L'Obs

Le suicide des Beach Boys

- Par FABRICE PLISKIN

En 1966, les Californie­ns sont au top. Dans le DUEL qui les oppose aux

BEATLES, ils ont pris l’ascendant avec “Pet Sounds”. Mais quand les Beach Boys s’attellent à leur nouvel album,

“SMILE”, rien ne se déroule comme prévu

Souriez. Avant la dépression, la réclusion, la déchéance et la folie de leur leader Brian Wilson, tout va bien pour les Beach Boys. Nous sommes en mai 1966. Le groupe de rock californie­n vient de publier le disque « Pet Sounds », où il rompt avec le surf rock qui a fait son succès. Gros d’innovation, d’émulation, de glockenspi­el, d’electro-theremin, de sons de canette de Coca-Cola, d’amphétamin­es et de LSD, « Pet Sounds » se veut une riposte au disque « Rubber Soul » des Beatles, paru en décembre 1965.

Londres.
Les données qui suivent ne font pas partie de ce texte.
(* ===== verification/PendingChainState.v ===== *)
(** * Pending chain states (blockchain/PendingChainState.cpp)

    An overlay of stored and removed entries over a previous state of any type
    [P] with a ChainInterface.  [overlay k] is the pair of members
    (_..._to_entry, _..._remove) of the kind [k]; KStorage has a map only, its
    removals are those of KContract.  The weak pointer [_prev_state] is the
    state it points to at the time of the call. *)

From S2P Require Import Prelude Asset Entries Names ChainInterface.
From Stdlib Require Import ZArith Lia Bool String.
From stdpp Require Import base gmap strings list.

Local Open Scope Z_scope.

(** Time.cpp *)
Definition get_slot_number (timestamp : Z) : Z := timestamp / ALP_BLOCKCHAIN_BLOCK_INTERVAL_SEC.
Definition get_slot_start (slot_number : Z) : Z :=
  wrap_u32 (slot_number * ALP_BLOCKCHAIN_BLOCK_INTERVAL_SEC).
Definition get_slot_start_time (timestamp : Z) : Z := get_slot_start (get_slot_number timestamp).

(** What blockchain::now() answers, the NTP corrected clock. *)
Class Clock : Type := { blockchain_now : Z }.

Record Overlay (k : EntryKind) := mkOverlay {
  to_entry : gmap (key_type k) (val_type k);
  to_remove : gset (key_type k)
}.
Arguments mkOverlay {k}.
Arguments to_entry {k}.
Arguments to_remove {k}.

Definition empty_overlay (k : EntryKind) : Overlay k := mkOverlay ∅ ∅.

Definition set_ov (f : forall k, Overlay k) (k : EntryKind) (o : Overlay k)
    : forall k, Overlay k :=
  fun k' => match decide (k = k') with
            | left E => eq_rect k Overlay o k' E
            | right _ => f k'
            end.

Section Pending.
Context `{ChainParams} `{Clock} {P : Type} `{ChainInterface P}.

Record PendingChainState := mkPending {
  prev_state : option P;
  overlay : forall k, Overlay k;
  account_name_to_id : gmap string AccountIdType;
  account_address_to_id : gmap Address AccountIdType;
  asset_symbol_to_id : gmap string AssetIdType;
  transaction_digests : gset DigestType;
  slot_timestamp_to_delegate : gmap time_point_sec AccountIdType;
  contract_name_to_id : gmap string ContractIdType
}.

(** PendingChainState::PendingChainState *)
Definition new_pending (prev : option P) : PendingChainState :=
  mkPending prev empty_overlay ∅ ∅ ∅ ∅ ∅ ∅.
Definition set_overlay (k : EntryKind) (o : Overlay k) (p : PendingChainState)
    : PendingChainState :=
  mkPending (prev_state p) (set_ov (overlay p) k o) (account_name_to_id p)
    (account_address_to_id p) (asset_symbol_to_id p) (transaction_digests p)
    (slot_timestamp_to_delegate p) (contract_name_to_id p).

Definition pcs_get_head_block_num (p : PendingChainState) : Z :=
  match prev_state p with None => 1 | Some prev => get_head_block_num prev end.
Definition pcs_get_head_block_timestamp (p : PendingChainState) : Z :=
  match prev_state p with None => 0 | Some prev => get_head_block_timestamp prev end.
Definition pcs_now (p : PendingChainState) : Z :=
  match prev_state p with
  | None => get_slot_start_time blockchain_now
  | Some prev => now prev
  end.

Definition pcs_is_known_transaction (p : PendingChainState) (trx : SignedTransaction) : bool :=
  if bool_decide (trx_digest trx get_chain_id ∈ transaction_digests p) then true
  else match prev_state p with
       | Some prev => is_known_transaction prev trx
       | None => false
       end.

(** ** Primary maps *)

Definition overlay_lookup (k : EntryKind) (p : PendingChainState) (id : key_type k)
    : option (val_type k) :=
  match to_entry (overlay p k) !! id with
  | Some entry => Some entry
  | None =>
      if bool_decide (id ∈ to_remove (overlay p k)) then None
      else match prev_state p with
           | None => None
           | Some prev => entry_lookup k prev id
           end
  end.

Definition overlay_insert (k : EntryKind) (id : key_type k) (entry : val_type k)
    (p : PendingChainState) : PendingChainState :=
  set_overlay k (mkOverlay (<[id := entry]> (to_entry (overlay p k)))
                           (to_remove (overlay p k) ∖ {[ id ]})) p.

Definition overlay_erase (k : EntryKind) (id : key_type k) (p : PendingChainState)
    : PendingChainState :=
  set_overlay k (mkOverlay (delete id (to_entry (overlay p k)))
                           ({[ id ]} ∪ to_remove (overlay p k))) p.

Definition pcs_property_lookup_by_id (p : PendingChainState) (id : PropertyIdType)
    : option PropertyEntry := overlay_lookup KProperty p id.
Definition pcs_property_insert_into_id_map (id : PropertyIdType) (entry : PropertyEntry)
    (p : PendingChainState) : PendingChainState := overlay_insert KProperty id entry p.
Definition pcs_property_erase_from_id_map (id : PropertyIdType)
    (p : PendingChainState) : PendingChainState := overlay_erase KProperty id p.

Definition pcs_account_lookup_by_id (p : PendingChainState) (id : AccountIdType)
    : option AccountEntry := overlay_lookup KAccount p id.
Definition pcs_account_insert_into_id_map (id : AccountIdType) (entry : AccountEntry)
    (p : PendingChainState) : PendingChainState := overlay_insert KAccount id entry p.
Definition pcs_account_erase_from_id_map (id : AccountIdType)
    (p : PendingChainState) : PendingChainState := overlay_erase KAccount id p.

Definition pcs_asset_lookup_by_id (p : PendingChainState) (id : AssetIdType)
    : option AssetEntry := overlay_lookup KAsset p id.
Definition pcs_asset_insert_into_id_map (id : AssetIdType) (entry : AssetEntry)
    (p : PendingChainState) : PendingChainState := overlay_insert KAsset id entry p.
Definition pcs_asset_erase_from_id_map (id : AssetIdType)
    (p : PendingChainState) : PendingChainState := overlay_erase KAsset id p.
(** The pay of a block takes its part of the collected fees and issues
    new shares, at most 40 ACT, and gives the delegate what it does not
    destroy: shares held less shares issued are as they were, up to multiples
    of 2^64, and exactly when the amounts are far from the bounds. *)
Lemma pay_conserves self key (s : S) u s' x : own_ids s ->
  pay_delegate self key s = (Ok u, s') ->
  exists base signee a d k,
    get_asset_entry s 0 = Some base /\
    get_account_entry_by_address self (address_of_key key) = Ok (Some signee) /\
    get_account_entry s (account_id signee) = Some a /\ delegate_info a = Some d /\
    surplus s' x = surplus s x + k * 2 ^ 64 /\
    (in_shares (collected_fees base) -> in_shares (current_share_supply base) ->
     in_shares (pay_balance d) ->
     k = 0 /\ exists base' a' d', get_asset_entry s' 0 = Some base' /\
       get_account_entry s' (account_id signee) = Some a' /\ delegate_info a' = Some d' /\
       current_share_supply base' <= current_share_supply base + 4000000 /\
       0 <= collected_fees base' <= collected_fees base /\ pay_balance d <= pay_balance d').
Proof.
  intros Ho R. destruct (pay_run _ _ _ _ _ R)
    as (base & signee & a & d & s1 & Hb & Hsig & Ha & Hd & Hr & Hpay). cbv zeta in Hpay.
  set (p := paycheck (t_head_block_num self) (pay_rate d) (collected_fees base)) in *.
  destruct Hpay as (_ & _ & _ & _ & Hp & Hq). pose proof (own_account _ Ho _ _ Ha) as Hid.
  assert (get_account_entry s (account_id a) = Some a) as Ha' by (now rewrite Hid).
  pose proof (pay_put_surplus p base a d s s1 s' x Ho Hb Ha' Hd Hp Hq) as E.
  destruct (paycheck_moves p base d (paycheck_split _ _ _)) as [k Ek].
  exists base, signee, a, d, (if x =? 0 then k else 0). do 4 (split; [assumption |]).
  split; [rewrite E; destruct (x =? 0); lia |]. intros Hf Hs Hbal.
  destruct (pay_exact (t_head_block_num self) base d Hr Hf Hs Hbal)
    as (P1 & P2 & P3 & P4 & P5 & P6 & P7 & P8). fold p in P1, P2, P3, P4, P5, P6, P7, P8.
  split; [destruct (x =? 0); lia |].
  exists (pay_asset p base), (set_delegate_info (Some (pay_stats p d)) a), (pay_stats p d).
  rewrite (put_asset_assets _ _ _ Hq), (put_asset_accounts _ _ _ Hq), (put_account_accounts _ _ _ Hp).
  change (ast_id (pay_asset p base)) with (ast_id base). rewrite (own_asset _ Ho _ _ Hb).
  change (account_id (set_delegate_info _ a)) with (account_id a). rewrite Hid, !Z.eqb_refl.
  do 3 (split; [reflexivity |]). lia.
Qed.
End Production.
Lemma fees_collected_witness :
  fees_in (get_asset_entry (current_state after_payment) 0) = 50.
Proof.
  destruct (fees_collected payment true ledger_context tt after_payment 0 eq_refl
              (fun E => False_ind _ (diff_false_true E))
              (sound_room 2 0 _ ledger_sound (Nat.le_0_l 2)) eq_refl eq_refl payment_runs) as [Hf _].
  rewrite Hf. vm_compute. reflexivity.
Defined.

Lemma asset_rules_kept_witness :
  exists x', get_asset_entry (current_state after_payment) 0 = Some x' /\
    rules_kept (base_asset (1050 + ALP_DEFAULT_CONTRACT_MARGIN)) x'.
Proof.
  exact (asset_rules_kept payment true ledger_context tt after_payment
           (base_asset (1050 + ALP_DEFAULT_CONTRACT_MARGIN)) eq_refl
           (fun E => False_ind _ (diff_false_true E))
           (sound_room 2 0 _ ledger_sound (Nat.le_0_l 2)) eq_refl eq_refl payment_runs).
Defined.

(** *** What the rules let through *)

(** Somebody appoints the issuer of the base asset and issues a thousand
    shares to themself. *)
Definition takeover : SignedTransaction :=
  sample_trx
    [OpUpdateAssetExt (mkUpdateAssetExtOperation
       (mkUpdateAssetOperation 0 None None None None None) 0 0 5 0 0 (mkMultisigMetaInfo 0 ∅));
     OpIssueAsset (mkIssueAssetOperation (mkAsset 1000 0));
     OpDeposit (mkDepositOperation 1000 (common_condition 1666))] [].
Definition after_takeover := evaluate_transaction takeover true ledger_context.

(** Nobody needs to sign for the base asset, whose authority, as genesis
    leaves it, asks for no signature: a transaction without signatures issues
    shares of it. *)
Example anyone_issues_base_asset :
  fst after_takeover = Ok tt /\ signed_keys (ev (snd after_takeover)) = ∅ /\
  option_map balance (get_balance_entry (current_state (snd after_takeover)) 1666000000) = Some 1000.
Proof. split; [| split]; vm_compute; reflexivity. Qed.

(** The result of the upgrade, with other operations: one takes what 1206 owns. *)
Definition forged_result : SignedTransaction :=
  mkSignedTransaction 1500000100 None "" (mkAsset 0 0)
    [OpTransaction upgrade;
     OpBalancesWithdraw (mkBalancesWithdrawOperation {[ 1205000000 := 100 ]});
     OpWithdrawContract (mkWithdrawContractOperation 9000000 ALP_DEFAULT_CONTRACT_MARGIN 0);
     OpWithdrawContract (mkWithdrawContractOperation 1206000000 400 0);
     OpDeposit (mkDepositOperation 400 (common_condition 1666))]
    complete_result_transaction 1500000100 [].
Definition after_forgery := evaluate_transaction forged_result true ledger_context.
(* ===== verification/TransferCheck.v ===== *)
(** * What a block producer takes for a transfer

    check_asset_transfer, by a loop over the operations, against a declarative
    description of the transactions it lets pass. *)

From Stdlib Require Import ZArith Lia Bool String.
From stdpp Require Import base gmap strings list option.
From S2P Require Import Prelude Asset Entries Names ChainInterface ChainState Conservation.
From S2P Require Import ChainTables Pending.

Local Open Scope Z_scope.

(** A transaction of payments, messages and slates only. *)
Definition transfer_op (op : Operation) : bool :=
  match op with
  | OpDeposit _ | OpWithdraw _ | OpImessageMemo _ | OpDefineSlate _ => true
  | _ => false
  end.
Definition deposit_of (op : Operation) : option DepositOperation :=
  match op with OpDeposit o => Some o | _ => None end.
Definition withdrawal_of (op : Operation) : option WithdrawOperation :=
  match op with OpWithdraw o => Some o | _ => None end.
Definition paid_in (ops : list Operation) : Z := zsum (map dep_amount (omap deposit_of ops)).
Definition drawn (ops : list Operation) : Z := zsum (map wd_amount (omap withdrawal_of ops)).

Section TransferCheck.
Context `{ChainParams} {S : Type} `{ChainInterface S}.

(** The assets of the balances the transaction draws from, if all are known *)
Definition asset_drawn (db : S) (o : WithdrawOperation) : option AssetIdType :=
  option_map (fun b => cond_asset_id (condition b)) (get_balance_entry db (wd_balance_id o)).
Definition assets_drawn (db : S) (ops : list Operation) : option (list AssetIdType) :=
  mapM (asset_drawn db) (omap withdrawal_of ops).

(** The asset other than the base asset that is drawn, starting with [a]. *)
Fixpoint other_asset (a : AssetIdType) (assets : list AssetIdType) : option AssetIdType :=
  match assets with
  | [] => Some a
  | x :: assets' =>
      if x =? 0 then other_asset a assets'
      else if (a =? 0) || (a =? x) then other_asset x assets' else None
  end.

Lemma other_asset_spec assets : forall a r, other_asset a assets = Some r <->
  (forall x, x ∈ assets -> x = 0 \/ x = r) /\ (a = 0 \/ a = r) /\ (r = a \/ r ∈ assets).
Proof.
  induction assets as [| x assets IH]; intros a r; cbn [other_asset].
  - split; [intros [= ->]; set_solver | intros (_ & _ & [-> | Hr]); [reflexivity | set_solver]].
  - destruct (Z.eqb_spec x 0) as [-> | Hx].
    + rewrite IH. split.
      * intros (H1 & H2 & H3). set_solver.
      * intros (H1 & H2 & [-> | [-> | Hr]%elem_of_cons]); [set_solver | | set_solver].
        split; [set_solver | split; [auto | left; lia]].
    + destruct (Z.eqb_spec a 0) as [-> | Ha]; cbn [orb]; [| destruct (Z.eqb_spec a x) as [-> | Hax]]; rewrite ?IH.
      * split.
        -- intros (H1 & [E | E] & H3); [congruence | subst x]. set_solver.
        -- intros (H1 & _ & H3). destruct (H1 x) as [E | ->]; [set_solver | congruence |]. set_solver.
      * split.
        -- intros (H1 & [E | E] & H3); [congruence | subst x]. set_solver.
        -- intros (H1 & [E | ->] & H3); [congruence |]. set_solver.
      * split; [discriminate |]. intros (H1 & [E | ->] & _); [congruence |].
        destruct (H1 x) as [E | E]; [set_solver | congruence | congruence].
Qed.

(** What the loop adds up, when nothing overflows. *)
Definition summed (ops : list Operation) (a : AssetIdType) (v : TransferSums) : TransferSums :=
  mkTransferSums (withdraw_amount v + drawn ops) (deposit_amount v + paid_in ops)
    (List.last (map (fun o => cond_asset_id (dep_condition o)) (omap deposit_of ops)) (deposited_asset v))
    a (deposit_num v + Z.of_nat (List.length (omap deposit_of ops))).
Definition positive_op (op : Operation) : Prop :=
  match op with
  | OpDeposit o => 0 <= dep_amount o
  | OpWithdraw o => 0 <= wd_amount o
  | _ => True
  end.

Lemma zsum_cons x l : zsum (x :: l) = x + zsum l.
Proof. reflexivity. Qed.
Lemma amounts_nonneg ops : Forall positive_op ops -> 0 <= drawn ops /\ 0 <= paid_in ops.
Proof.
  unfold drawn, paid_in. induction 1 as [| op ops Hop _ IH]; [split; reflexivity |].
  destruct op; cbn [omap list_omap deposit_of withdrawal_of map] in *; rewrite ?zsum_cons;
    cbn [positive_op] in Hop; lia.
Qed.

Lemma last_default {A} (l : list A) d d' : l <> [] -> List.last l d = List.last l d'.
Proof. induction l as [| x [| y l] IH]; [easy | reflexivity |]. intros _. now apply IH. Qed.
Lemma last_cons_default {A} (x : A) l d : List.last (x :: l) d = List.last l x.
Proof.
  destruct l as [| y l]; [reflexivity |]. change (List.last (x :: y :: l) d) with (List.last (y :: l) d).
  now apply last_default.
Qed.

Lemma assets_drawn_withdraw db o ops : assets_drawn db (OpWithdraw o :: ops) =
  match asset_drawn db o, assets_drawn db ops with
  | Some c, Some assets => Some (c :: assets)
  | _, _ => None
  end.
Proof.
  unfold assets_drawn. cbn. destruct (asset_drawn db o); [| reflexivity]. cbn.
  now destruct (mapM _ _).
Qed.

Lemma scan_transfer_spec db ops : forall v, forallb transfer_op ops = true -> Forall positive_op ops ->
  0 <= withdraw_amount v -> withdraw_amount v + drawn ops <= INT64_MAX ->
  0 <= deposit_amount v -> deposit_amount v + paid_in ops <= INT64_MAX ->
  0 <= deposit_num v -> deposit_num v + Z.of_nat (List.length (omap deposit_of ops)) < 2 ^ 32 ->
  scan_transfer db ops v =
  match assets_drawn db ops with
  | None => inl false
  | Some assets => match other_asset (withdrawn_asset v) assets with
                   | None => inl false
                   | Some a => inr (summed ops a v)
                   end
  end.
Proof.
  induction ops as [| op ops IH]; intros v Hop Hpos Hw0 Hw Hd0 Hd Hn0 Hn.
  { unfold assets_drawn, summed. cbn. rewrite !Z.add_0_r. now destruct v. }
  apply andb_true_iff in Hop as [Hop Hops]. apply Forall_cons_1 in Hpos as [Hpos Hposs].
  pose proof (amounts_nonneg _ Hposs) as [Hdn Hpn].
  assert (forall z, 0 <= z <= INT64_MAX -> wrap_i64 z = z) as Hwrap
    by (intros z Hz; apply wrap_i64_small; unfold in_i64, INT64_MIN, INT64_MAX in *; lia).
  destruct op; try discriminate Hop; cbn [positive_op] in Hpos;
    unfold drawn, paid_in in *; cbn [scan_transfer omap list_omap deposit_of withdrawal_of map List.length] in *;
    rewrite ?zsum_cons in *.
  - (* withdraw *)
    rewrite assets_drawn_withdraw. unfold asset_drawn.
    destruct (get_balance_entry db (wd_balance_id o)) as [b |]; cbn [option_map]; [| reflexivity].
    rewrite Hwrap by lia. set (c := cond_asset_id (condition b)).
    set (w := withdraw_amount v + wd_amount o).
    assert (forall a, scan_transfer db ops (mkTransferSums w (deposit_amount v) (deposited_asset v) a (deposit_num v)) =
      match assets_drawn db ops with
      | None => inl false
      | Some assets => match other_asset a assets with
                       | None => inl false
                       | Some a' => inr (summed (OpWithdraw o :: ops) a' v)
                       end
      end) as Hrest.
    { intros a. rewrite IH by (cbn; auto; lia). cbn [withdrawn_asset].
      destruct (assets_drawn db ops) as [assets |]; [| reflexivity].
      destruct (other_asset a assets) as [a' |]; [| reflexivity]. unfold summed, w, drawn, paid_in.
      cbn [omap list_omap deposit_of withdrawal_of map withdraw_amount deposit_amount deposited_asset deposit_num].
      rewrite zsum_cons. do 2 f_equal. lia. }
    rewrite !Hrest. destruct (assets_drawn db ops) as [assets |]; cbn [other_asset].
    + rewrite <- negb_orb. destruct (c =? 0); cbn [negb]; [reflexivity |].
      now destruct ((withdrawn_asset v =? 0) || (withdrawn_asset v =? c)).
    + destruct (negb (c =? 0)); [| reflexivity]. now destruct (_ && _).
  - (* deposit *)
    rewrite !Hwrap, wrap_u32_small by lia. rewrite IH by (cbn; auto; lia). cbn [withdrawn_asset].
    change (assets_drawn db (OpDeposit o :: ops)) with (assets_drawn db ops).
    destruct (assets_drawn db ops) as [assets |]; [| reflexivity].
    destruct (other_asset _ _) as [a |]; [| reflexivity].
    unfold summed, drawn, paid_in.
    cbn [omap list_omap deposit_of withdrawal_of map withdraw_amount deposit_amount deposited_asset deposit_num List.length].
    rewrite zsum_cons, last_cons_default. do 2 f_equal; lia.
  - rewrite IH by (cbn; auto; lia). reflexivity.
  - rewrite IH by (cbn; auto; lia). reflexivity.
Qed.

(** The asset of the last deposit *)
Definition deposited (ops : list Operation) : AssetIdType :=
  List.last (map (fun o => cond_asset_id (dep_condition o)) (omap deposit_of ops)) 0.

(** A transfer a producer takes: all balances it draws from are known, it
    pays into at most one balance and leaves 1000 shares at least, and what it
    draws are base shares and shares of the asset it deposits; a payment to a
    sub-address says what it deposits. *)
Definition proper_transfer (db : S) (trx : SignedTransaction) : Prop :=
  let ops := operations trx in
  exists assets, assets_drawn db ops = Some assets /\
    (List.length (omap deposit_of ops) <= 1)%nat /\
    paid_in ops + 1000 <= drawn ops /\
    (forall x, x ∈ assets -> x = 0 \/ x = deposited ops) /\
    (deposited ops = 0 \/ deposited ops ∈ assets) /\
    (alp_account trx <> EmptyString ->
       alp_inport_asset trx = mkAsset (paid_in ops) (deposited ops)).

(** C19: For a transaction of payments, messages and slates whose amounts are
    not negative and do not overflow, the check of a block producer accepts
    exactly the proper transfers: balances of the base asset may be drawn
    beside those of the one asset that is deposited.  A transaction that
    begins with any other operation passes. *)
Theorem check_asset_transfer_spec db trx op rest : operations trx = op :: rest ->
  (transfer_op op = false -> check_asset_transfer db trx = true) /\
  (forallb transfer_op (op :: rest) = true -> Forall positive_op (op :: rest) ->
   drawn (op :: rest) <= INT64_MAX -> paid_in (op :: rest) + 1000 <= INT64_MAX ->
   Z.of_nat (List.length (op :: rest)) < 2 ^ 32 ->
   check_asset_transfer db trx = true <-> proper_transfer db trx).
Proof.
  intros Eops. unfold check_asset_transfer, proper_transfer. rewrite Eops.
  split; [intros Hop; destruct op; try discriminate Hop; reflexivity |].
  set (ops := op :: rest). intros Hall Hpos Hw Hd Hlen. clearbody ops.
  pose proof (amounts_nonneg _ Hpos) as [Hw0 Hd0].
  assert (Z.of_nat (List.length (omap deposit_of ops)) < 2 ^ 32) as Hnum.
  { enough (List.length (omap deposit_of ops) <= List.length ops)%nat by lia.
    clear. induction ops as [| op ops IH]; cbn; [lia |]. destruct (deposit_of op); cbn; lia. }
  rewrite scan_transfer_spec by (cbn; auto; lia). cbn [withdrawn_asset].
  destruct (assets_drawn db ops) as [assets |].
  2: { split; [discriminate |]. intros (? & E & _). discriminate. }
  assert (forall r, other_asset 0 assets = Some r <->
    (forall x, x ∈ assets -> x = 0 \/ x = r) /\ (r = 0 \/ r ∈ assets)) as Hother
    by (intros r; rewrite other_asset_spec; intuition).
  fold (deposited ops). unfold summed. cbn [deposit_num withdraw_amount deposit_amount deposited_asset].
  fold (deposited ops). rewrite !Z.add_0_l.
  destruct (other_asset 0 assets) as [r |] eqn:Er.
  - cbn [withdrawn_asset deposit_num withdraw_amount deposit_amount deposited_asset].
    assert (deposited ops = r <-> (forall x, x ∈ assets -> x = 0 \/ x = deposited ops) /\
              (deposited ops = 0 \/ deposited ops ∈ assets)) as Hdep.
    { rewrite <- Hother. split; congruence. }
    rewrite wrap_i64_small by (unfold in_i64, INT64_MIN; lia).
    split.
    + destruct (Z.ltb_spec 1 (Z.of_nat (List.length (omap deposit_of ops)))); [discriminate |].
      destruct (Z.ltb_spec (drawn ops) (paid_in ops + 1000)); [discriminate |].
      destruct (negb (String.eqb (alp_account trx) "") && _) eqn:Ealp; [discriminate |].
      intros Edep%Z.eqb_eq. apply Hdep in Edep as [Hx Hin].
      exists assets. do 2 (split; [first [reflexivity | lia] |]). split; [lia |].
      split; [exact Hx | split; [exact Hin |]]. intros Hne%String.eqb_neq. rewrite Hne in Ealp.
      cbn in Ealp. to_prop. destruct (alp_inport_asset trx). cbn in *. congruence.
    + intros (l & E & Hone & Hsum & Hx & Hin & Hsub). assert (l = assets) as -> by congruence.
      destruct (Z.ltb_spec 1 (Z.of_nat (List.length (omap deposit_of ops)))); [lia |].
      destruct (Z.ltb_spec (drawn ops) (paid_in ops + 1000)); [lia |].
      destruct (String.eqb_spec (alp_account trx) "") as [_ | Hne]; cbn [negb andb];
        [| rewrite (Hsub Hne); cbn; rewrite !Z.eqb_refl; cbn [negb orb]];
        apply Z.eqb_eq, Hdep; now split.
  - split; [discriminate |]. intros (l & E & _ & _ & Hx & Hin & _).
    assert (l = assets) as -> by congruence.
    assert (None = Some (deposited ops)) by (apply Hother; split; assumption). congruence.
Qed.
End TransferCheck.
A l’hôtel Waldorf, le Britanniqu­e Derek Taylor, ex-attaché de presse des Beatles devenu celui des Beach Boys, organise une audition de « Pet Sounds ». Parmi les invités, Keith Moon, le batteur des Who, mais aussi John Lennon et Paul McCartney. Les deux Beatles, béats d’admiration et d’attention, écoutent plusieurs fois les treize titres du disque. On dit que Lennon et McCartney seraient allés directemen­t en limousine du Waldorf au studio EMI d’Abbey Road, où ils étaient en train d’enregistre­r le disque « Revolver », pour polir les harmonies vocales de la chanson « Here, There and Everywhere », dans l’esprit de celles de « Pet Sounds ». Tandis que Derek Taylor lance le slogan publicitai­re « Brian Wilson est un génie », McCartney (né en 1942 comme Wilson, en 1966, il a 24 ans) relève le défi et déclare chevaleres­quement que « God Only Knows » des Beach Boys est la plus grande chanson jamais écrite.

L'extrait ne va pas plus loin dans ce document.